__ACTIVITY__:
From the data below, set down exactly the lines between the one holding "- exact (ne_ok t JSOp_Ne b vi Hb I)." and the one holding "- exact (ne_ok t JSOp_StrictNe b vi Hb I).", inclusive, and no others.

__RECORDS FOR THE EXERCISE__:
Lemma lower_ok t b : is_double b -> exists r, setDouble b (conservative t).2 = mret r /\ well_formed r /\ forall d, is_double d -> unordered t d b \/ ordered Z.ge d b -> contains r d.
Proof.
  intros Hb. assert (Hc : is_double (conservative t).2) by (by destruct t). destruct (setDouble_between b (conservative t).2 Hb Hc) as (r & Hr & Hw & Hx).
  { intros Nb Hn. destruct t; [by apply infinity_bounds|done]. }
  exists r. split; [done|]. split; [done|]. intros d Hd H. apply Hx. split; [done|]. destruct H as [[-> Hn]|(Nd & Nb & Hle)].
  - destruct (IsNaN d); [by rewrite orb_true_r|]. cbn [orb] in Hn. by rewrite Hn.
  - rewrite Nd. split; [lia|]. intros Hn. destruct t; [by apply infinity_bounds|done].
Qed.

Lemma dbl_not_negative_zero n : in_int32 n -> dbl n <> kSignBit.
Proof.
  intros Hn E. assert (H0 : n * U = 0) by (rewrite <- dbl_scaled, E by (by apply in_int32_small); done). pose proof unit_pos. apply Z.mul_eq_0 in H0 as [->|?]; [by vm_compute in E|lia].
Qed.

Definition int_typed (vi : bool) (d : Z) : Prop := vi = true -> exists n, in_int32 n /\ d = dbl n.

(** A strict comparison, with the bound that the code takes for it. *)
Lemma strict_cases safe (delta : Z) (R : Z -> Z -> Prop) vi b t : (delta = -1 /\ R = Z.lt) \/ (delta = 1 /\ R = Z.gt) ->
  (forall n, in_int32 n -> let '(ok, res) := safe n 1 in ok = true -> res = n + delta /\ in_int32 res) -> is_double b ->
  exists b', strict_bound safe vi b = mret b' /\ is_double b' /\ forall d, is_double d -> int_typed vi d -> unordered t d b \/ ordered R d b ->
    (unordered t d b' \/ ordered (if delta <? 0 then Z.le else Z.ge) d b') /\ (double_eq b' (dbl 0) = true -> d <> kSignBit).
Proof.
  intros HR Hs Hd. destruct (strict_bound_ok safe delta vi b Hs Hd) as (b' & E & Hb' & H). exists b'. split; [done|]. split; [done|]. intros d Dd Hi Ho. destruct H as [->|(-> & n & Hn & Hn' & Nb & Sb & ->)].
  - split.
    + destruct Ho as [?|(? & ? & ?)]; [auto|]. right. split_and!; [done|done|]. destruct HR as [[-> ->]|[-> ->]]; cbn; lia.
    + intros E0 ->. pose proof (eq_cases _ _ E0) as (Nb & _ & Sb). change (scaled (dbl 0)) with 0 in Sb. destruct Ho as [[_ Hn]|(_ & _ & Hc)]; [rewrite Nb in Hn; by vm_compute in Hn|]. rewrite Sb in Hc. change (scaled kSignBit) with 0 in Hc. destruct HR as [[-> ->]|[-> ->]]; lia.
  - destruct (Hi eq_refl) as (m & Hm & ->). split; [|intros _; by apply dbl_not_negative_zero]. right. assert (Nm : IsNaN (dbl m) = false) by (apply dbl_not_nan; by apply in_int32_small).
    destruct Ho as [[_ Hu]|(_ & _ & Hc)]; [by rewrite Nm, Nb in Hu|]. split; [done|]. split; [apply dbl_not_nan; by apply in_int32_small|]. rewrite Sb in Hc. rewrite !dbl_scaled in * by (by apply in_int32_small).
    pose proof unit_pos as Hu. set (u := U) in *. clearbody u. destruct HR as [[-> ->]|[-> ->]]; cbn [Z.ltb Z.compare]; [assert (m < n) by (by apply (Z.mul_lt_mono_pos_r u))|assert (n < m) by (apply (Z.mul_lt_mono_pos_r u); lia)]; [apply Z.mul_le_mono_nonneg_r; lia|apply Z.le_ge, Z.mul_le_mono_nonneg_r; lia].
Qed.

Lemma ne_ok t op b vi : is_double b -> match op with JSOp_Ne | JSOp_StrictNe => True | _ => False end ->
  exists o, (comp ← setUnknown; if double_eq b (dbl 0) then some_range (refineToExcludeNegativeZero comp) else mret None) = mret o /\
  forall r, o = Some r -> well_formed r /\ forall d, is_double d -> int_typed vi d -> passes t op d b -> contains r d.
Proof.
  intros Hb Hop. rewrite setUnknown_eq, bind_ret. destruct (double_eq b (dbl 0)) eqn:E0; [|by exists None]. destruct nan_range_ok as [Wn Cn]. destruct (exclude_ok b nan_range Wn) as (r & Hr & Hw & Hc). unfold exclude_zero in Hr. rewrite E0 in Hr.
  exists (Some r). unfold some_range. rewrite Hr. split; [done|]. intros r' E. simplify_eq. split; [done|]. intros d Hd _ Hp. apply Hc; [by apply Cn|]. intros _ ->.
  apply passes_cases in Hp. assert (Hx : double_eq kSignBit b = false) by (by destruct op). unfold double_eq in *. destruct (IsNaN b); [done|]. cbn [negb andb] in *.
  apply orb_true_iff in E0 as [->%Z.eqb_eq|[Hz _]%andb_true_iff]; [by vm_compute in Hx|]. rewrite Hz in Hx. change (double_is_zero kSignBit) with true in Hx. cbn [andb] in Hx. rewrite orb_true_r in Hx. by vm_compute in Hx.
Qed.

Lemma comp_range_ok t op b vi : is_double b -> exists o, comp_range op (conservative t).1 (conservative t).2 b vi = mret o /\
  forall r, o = Some r -> well_formed r /\ forall d, is_double d -> int_typed vi d -> passes t op d b -> contains r d.
Proof.
  intros Hb. assert (Hsome : forall m (P : Z -> Prop), (exists r, m = mret r /\ well_formed r /\ forall d, is_double d -> P d -> contains r d) -> (forall d, is_double d -> int_typed vi d -> passes t op d b -> P d) ->
    exists o, some_range m = mret o /\ forall r, o = Some r -> well_formed r /\ forall d, is_double d -> int_typed vi d -> passes t op d b -> contains r d).
  { intros m P (r & -> & Hw & Hc) HP. exists (Some r). split; [done|]. intros r' E. simplify_eq. auto. }
  assert (Hstrict : forall m (P : Z -> Prop) b', is_double b' -> (exists r, m = mret r /\ well_formed r /\ forall d, is_double d -> P d -> contains r d) ->
    (forall d, is_double d -> int_typed vi d -> passes t op d b -> P d /\ (double_eq b' (dbl 0) = true -> d <> kSignBit)) ->
    exists o, (comp ← m; some_range (exclude_zero b' comp)) = mret o /\ forall r, o = Some r -> well_formed r /\ forall d, is_double d -> int_typed vi d -> passes t op d b -> contains r d).
  { intros m P b' Hb' (r & -> & Hw & Hc) HP. rewrite bind_ret. destruct (exclude_ok b' r Hw) as (r' & Hr' & Hw' & Hc'). apply (Hsome _ (fun d => int_typed vi d /\ passes t op d b)); [|auto]. exists r'. split; [done|]. split; [done|]. intros d Hd [Hi Hp]. destruct (HP d Hd Hi Hp). auto. }
  pose proof (setDouble_between b b Hb Hb ltac:(done)) as Heq. destruct op; cbn [comp_range].
  - destruct Heq as (r & Hr & Hw & Hc). apply (Hsome _ (fun d => ordered eq d b)); [|by intros d _ _ ?%passes_cases]. exists r. split; [done|]. split; [done|]. intros d Hd (Nd & Nb & E). apply Hc. split; [done|]. rewrite Nd, E. done.
  - exact (ne_ok t JSOp_Ne b vi Hb I).
  - destruct Heq as (r & Hr & Hw & Hc). apply (Hsome _ (fun d => ordered eq d b)); [|by intros d _ _ ?%passes_cases]. exists r. split; [done|]. split; [done|]. intros d Hd (Nd & Nb & E). apply Hc. split; [done|]. rewrite Nd, E. done.
  - exact (ne_ok t JSOp_StrictNe b vi Hb I).
  - destruct (strict_cases SafeSub_portable (-1) Z.lt vi b t ltac:(by left) SafeSub_one Hb) as (b' & -> & Hb' & Hc). rewrite bind_ret. apply (Hstrict _ (fun d => unordered t d b' \/ ordered Z.le d b')); [done|by apply upper_ok|].
    intros d Hd Hi Hp. by apply (Hc d Hd Hi), (passes_cases t JSOp_Lt).
  - destruct (strict_cases SafeAdd_portable 1 Z.gt vi b t ltac:(by right) SafeAdd_one Hb) as (b' & -> & Hb' & Hc). rewrite bind_ret. apply (Hstrict _ (fun d => unordered t d b' \/ ordered Z.ge d b')); [done|by apply lower_ok|].
    intros d Hd Hi Hp. by apply (Hc d Hd Hi), (passes_cases t JSOp_Gt).
  - apply (Hsome _ (fun d => unordered t d b \/ ordered Z.le d b)); [by apply upper_ok|]. intros d _ _ Hp. by apply (passes_cases t JSOp_Le).
  - apply (Hsome _ (fun d => unordered t d b \/ ordered Z.ge d b)); [by apply lower_ok|]. intros d _ _ Hp. by apply (passes_cases t JSOp_Ge).
Qed.

(** * A block *)

Lemma reverse_compare op a b : FoldComparison (ReverseCompareOp op) b a = FoldComparison op a b.
Proof. assert (E : double_eq b a = double_eq a b) by (unfold double_eq; rewrite (Z.eqb_sym b a), (andb_comm (double_is_zero b)), (andb_comm (negb (IsNaN b))); done). destruct op; cbn; rewrite ?E; done. Qed.

Lemma reverse_negate op : NegateCompareOp (ReverseCompareOp op) = ReverseCompareOp (NegateCompareOp op) /\ NegateCompareOp (NegateCompareOp op) = op.
Proof. by destruct op. Qed.

(** The ranges of the beta nodes, for the left and the right operand. *)
Definition beta_left (n : BetaNodes) : option NumberRange := match n with BetaLeft r | BetaBoth r _ => Some r | _ => None end.
Definition beta_right (n : BetaNodes) : option NumberRange := match n with BetaRight r | BetaBoth _ r => Some r | _ => None end.
Definition range_admits (o : option NumberRange) (d : Z) : Prop := forall r, o = Some r -> well_formed r /\ contains r d.

Section Block.
Context (x y : Z) (Dx : is_double x) (Dy : is_double y) (leftConst rightConst : option Z) (left_int32 right_int32 : bool).
Context (Hlc : forall c, leftConst = Some c -> x = c) (Hrc : forall c, rightConst = Some c -> y = c) (Ix : int_typed left_int32 x) (Iy : int_typed right_int32 y).

Lemma one_beta_ok node m : (exists o, m = mret o /\ forall r, o = Some r -> range_admits (beta_left (node r)) x /\ range_admits (beta_right (node r)) y) ->
  exists n, one_beta node m = mret n /\ range_admits (beta_left n) x /\ range_admits (beta_right n) y.
Proof. intros (o & -> & Ho). unfold one_beta. rewrite bind_ret. destruct o as [r|]; [exists (node r); destruct (Ho r eq_refl); auto|by exists NoBeta]. Qed.

Lemma int_pair : left_int32 = true -> right_int32 = true -> exists smaller greater,
  NewInt32Range JSVAL_INT_MIN (JSVAL_INT_MAX - 1) = mret smaller /\ NewInt32Range (JSVAL_INT_MIN + 1) JSVAL_INT_MAX = mret greater /\ well_formed smaller /\ well_formed greater /\
  (double_lt x y = true -> contains smaller x /\ contains greater y) /\ (double_lt y x = true -> contains smaller y /\ contains greater x).
Proof.
  intros -> ->. destruct (Ix eq_refl) as (m & Hm & Em), (Iy eq_refl) as (n & Hn & En). unfold NewInt32Range, MaxInt32Exponent, JSVAL_INT_MIN, JSVAL_INT_MAX.
  destruct (new_int_range (- 2 ^ 31) (2 ^ 31 - 1 - 1)) as (s & Hs & Ws & Cs); [done..|]. destruct (new_int_range (- 2 ^ 31 + 1) (2 ^ 31 - 1)) as (g & Hg & Wg & Cg); [done..|]. exists s, g. split_and!; try done.
  - intros (_ & _ & H)%lt_cases. rewrite Em, En, !dbl_scaled in H by (by apply in_int32_small). pose proof unit_pos. apply Z.mul_lt_mono_pos_r in H; [|done]. rewrite Em, En. unfold in_int32 in *. split; [apply Cs|apply Cg]; lia.
  - intros (_ & _ & H)%lt_cases. rewrite Em, En, !dbl_scaled in H by (by apply in_int32_small). pose proof unit_pos. apply Z.mul_lt_mono_pos_r in H; [|done]. rewrite Em, En. unfold in_int32 in *. split; [apply Cs|apply Cg]; lia.
Qed.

__RESULT FOR THIS EXERCISE__:
  - exact (ne_ok t JSOp_Ne b vi Hb I).
  - destruct Heq as (r & Hr & Hw & Hc). apply (Hsome _ (fun d => ordered eq d b)); [|by intros d _ _ ?%passes_cases]. exists r. split; [done|]. split; [done|]. intros d Hd (Nd & Nb & E). apply Hc. split; [done|]. rewrite Nd, E. done.
  - exact (ne_ok t JSOp_StrictNe b vi Hb I).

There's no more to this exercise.